Free and Clear Stock Sales in Bankruptcy May Leave the Assets of the Acquired Company Vulnerable to Creditors
February 15, 2007
Peter Alan Zisser - New York
Section 363 of title 11 of the United States Code, 11 U.S.C. §§ 101 et seq. (the Bankruptcy Code), is the section under which bankruptcy courts may authorize the sale of a debtor’s assets “free and clear” of any interest that an entity has in the property. For example, a sale under section 363 permits a buyer to take ownership of property without concern that a creditor’s lien continues to attach to the property or that a creditor will file suit against the buyer based on successor liability theory. In Amphenol Corp. v. Shandler (In re Insilco Tech., Inc.), 351 B.R. 313 (Bankr. D. Del. 2006), the Bankruptcy Court for the District of Delaware rendered a decision that should be a wake-up call for anyone believing that because of section 363, sales of assets in bankruptcy are, by definition, “free and clear” of all interests.

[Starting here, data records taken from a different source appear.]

Lemma matches_alphabet r w :
  matches U r w ->
  w <> [] /\ Forall (fun c => may_consume U r c = true) w.
Proof.
  induction 1 as [c|c Hc|c Hc|r1 r2 w1 w2 _ [N1 F1] _ [N2 F2]
                  |r1 r2 w _ [N F]|r1 r2 w _ [N F]|r w _ [N F]
                  |r w1 w2 _ [N1 F1] _ [N2 F2]|n r w _ [N F]]; simpl.
  - split; [discriminate|]. constructor; [apply N.eqb_refl | constructor].
  - split; [discriminate|]. now repeat constructor.
  - split; [discriminate|]. now repeat constructor.
  - split; [now destruct w1|].
    apply Forall_app. split; eapply Forall_impl; eauto; simpl;
      intros a ->; auto using orb_true_r.
  - split; [exact N|]. eapply Forall_impl; eauto; simpl. now intros a ->.
  - split; [exact N|]. eapply Forall_impl; eauto; simpl.
    intros a ->. apply orb_true_r.
  - now split.
  - split; [now destruct w1|]. apply Forall_app. now split.
  - now split.
Qed.

(** No token contains [>]. *)
Lemma token_no_gt g : may_consume U (token_regex g) (chr ">") = false.
Proof. reflexivity. Qed.

Lemma token_chars g w :
  matches U (token_regex g) w ->
  exists c w', w = c :: w' /\ Forall (fun x => x <> chr ">") w.
Proof.
  intros H. apply matches_alphabet in H. destruct H as [N F].
  destruct w as [|c w']; [congruence|]. exists c, w'. split; [reflexivity|].
  eapply Forall_impl; [|exact F]. cbv beta. intros a Ha ->.
  pose proof (token_no_gt g). congruence.
Qed.

(** A match of the token expression at position [p] of [t]. *)
Lemma match_at_token g p t m :
  match_at U (token_regex g) p t = Some m ->
  exists c w',
    t = (c :: w') ++ rest (m_final m)
    /\ m_start m = p
    /\ m_end m = p + S (List.length w')
    /\ Forall (fun x => x <> chr ">") (c :: w')
    /\ matches U (token_regex g) (c :: w').
Proof.
  unfold match_at. destruct (exec U _ _ Some) as [x|] eqn:E; [|discriminate].
  intros [= <-]. apply exec_Some_sound in E. destruct E as (w & Hm & Hr & Hp).
  destruct (token_chars Hm) as (c & w' & -> & HF).
  exists c, w'. simpl in *. auto.
Qed.

Lemma match_at_token_nil g p : match_at U (token_regex g) p [] = None.
Proof.
  destruct (match_at U (token_regex g) p []) as [m|] eqn:E; [|reflexivity].
  apply match_at_token in E. destruct E as (c & w' & E & _). discriminate.
Qed.

Lemma match_at_token_gt g p t :
  match_at U (token_regex g) p (chr ">" :: t) = None.
Proof.
  destruct (match_at U (token_regex g) p _) as [m|] eqn:E; [|reflexivity].
  apply match_at_token in E. destruct E as (c & w' & E & _ & _ & HF & _).
  injection E as <- _. now inversion HF.
Qed.

(** The pattern of the program matches at a [>] that a token follows;
    group 1 is that token. *)
Lemma match_at_pattern p c t :
  match_at U pattern p (c :: t) =
  if N.eqb (chr ">") c
  then option_map
         (fun m => RMatch p (set_mark 1 (S p) (m_end m) (m_final m)))
         (match_at U (token_regex 2) (S p) t)
  else None.
Proof.
  unfold match_at, pattern. cbn [exec]. unfold step_if. cbn [rest].
  destruct (N.eqb (chr ">") c); [|reflexivity].
  unfold advance. cbn [pos marks].
  pose proof (exec_map U (token_regex 2)
                (fun s => set_mark 1 (S p) (pos s) s)
                (MState (S p) t []) Some) as E.
  change (exec U (token_regex 2) (MState (S p) t [])
            (fun s => Some (set_mark 1 (S p) (pos s) s))
          = option_map (fun s => set_mark 1 (S p) (pos s) s)
              (exec U (token_regex 2) (MState (S p) t []) Some)) in E.
  rewrite E.
  now destruct (exec U (token_regex 2) _ Some).
Qed.

Lemma match_at_pattern_nil p : match_at U pattern p [] = None.
Proof. reflexivity. Qed.

(** Group numbers play no part in where a token ends. *)
Lemma sim_token_regex G g g' :
  (forall n, G n = false) ->
  sim U G (token_regex g) (token_regex g').
Proof.
  intros HG. unfold token_regex.
  apply sim_cat; [apply sim_plus, sim_digit|].
  apply sim_plus, sim_grp_l, sim_grp_r; auto.
  apply sim_cat.
  - apply sim_grp_l, sim_grp_r; auto.
    apply sim_alt; apply sim_lit.
  - apply sim_plus, sim_grp_l, sim_grp_r; auto.
    apply sim_alt; [apply sim_digit | apply sim_word].
Qed.

Lemma match_at_pattern_token p c t :
  match match_at U version_token (S p) t with
  | Some m' =>
      exists m, match_at U pattern p (c :: t)
                = (if N.eqb (chr ">") c then Some m else None)
                /\ m_end m = m_end m'
                /\ lookup_mark 1 (marks (m_final m)) = Some (S p, m_end m')
  | None => match_at U pattern p (c :: t) = None
  end.
Proof.
  rewrite match_at_pattern.
  pose proof (@match_at_sim U (fun _ => false) (token_regex 2) version_token
                (S p) t (sim_token_regex 2 1 (fun _ => eq_refl))) as Hs.
  destruct (match_at U (token_regex 2) (S p) t) as [m2|],
           (match_at U version_token (S p) t) as [m1|]; try tauto.
  - destruct Hs as (_ & Hp & _).
    eexists. split; [reflexivity|]. unfold m_end in *. simpl.
    rewrite Hp. auto.
  - now destruct (N.eqb (chr ">") c).
Qed.
End PatternFacts.

(** ** UTF-8 *)

Ltac nlia := zify; Z.to_euclidean_division_equations; lia.

Ltac split_bools :=
  repeat match goal with
  | H : _ && _ = true |- _ => apply andb_prop in H; destruct H
  | H : negb _ = true |- _ => apply negb_true_iff in H
  | H : _ && _ = false |- _ => apply andb_false_iff in H
  | H : (_ <=? _)%N = true |- _ => apply N.leb_le in H
  | H : (_ <=? _)%N = false |- _ => apply N.leb_gt in H
  | H : (_ <? _)%N = true |- _ => apply N.ltb_lt in H
  | H : (_ <? _)%N = false |- _ => apply N.ltb_ge in H
  end.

During the course of its bankruptcy case, the debtor, Insilco Technologies, Inc. (Insilco), sold 100 percent of the stock of its non-debtor subsidiary, Precision Cable de Mexico (PCM), to Amphenol Corp. The proceeds from the sale provided a significant portion of the funds needed to successfully confirm a chapter 11 plan of reorganization for Insilco. After the plan was confirmed by the Court, Chad Shandler, as trustee for the Insilco Liquidating Trust (the successor-in-interest to the unsecured creditors’ committee), commenced an action against PCM, seeking to avoid and recover an alleged prepetition preferential payment from Insilco to PCM of approximately $1.2 million. Amphenol filed an adversary proceeding seeking a declaratory judgment (and injunctive relief), arguing that section 363 of the Bankruptcy Code, the sale agreement and the sale order precluded such a claim. The trustee thereupon filed a motion to dismiss the declaratory judgment action.
In granting the trustee’s motion to dismiss, the Court pointed out that the language of the sale agreement provided for a stock sale, not an asset sale. Thus, under section 363 of the Bankruptcy Code, only the stock of PCM could be sold free and clear of all interests, which it was; no creditor could take any action or assert any claim against the PCM stock. The Court held, however, that Amphenol, while owning 100 percent of PCM’s stock, did not have any direct ownership interest in PCM’s assets, which were not sold free and clear.
Further, the Court held that the language of the sale agreement, while clearly releasing Amphenol, as “buyer,” from any liability, did not release PCM, which was neither included in the definition of “buyer” nor a party to the sale agreement.
What’s the Point?
Any entity interested in purchasing assets out of bankruptcy needs to add a bankruptcy professional to the team, not just those from the M&A side. Amphenol, by not doing so, got a harsh lesson both in proper bankruptcy deal drafting and the lack of a clear understanding of how section 363 and the Bankruptcy Code actually works.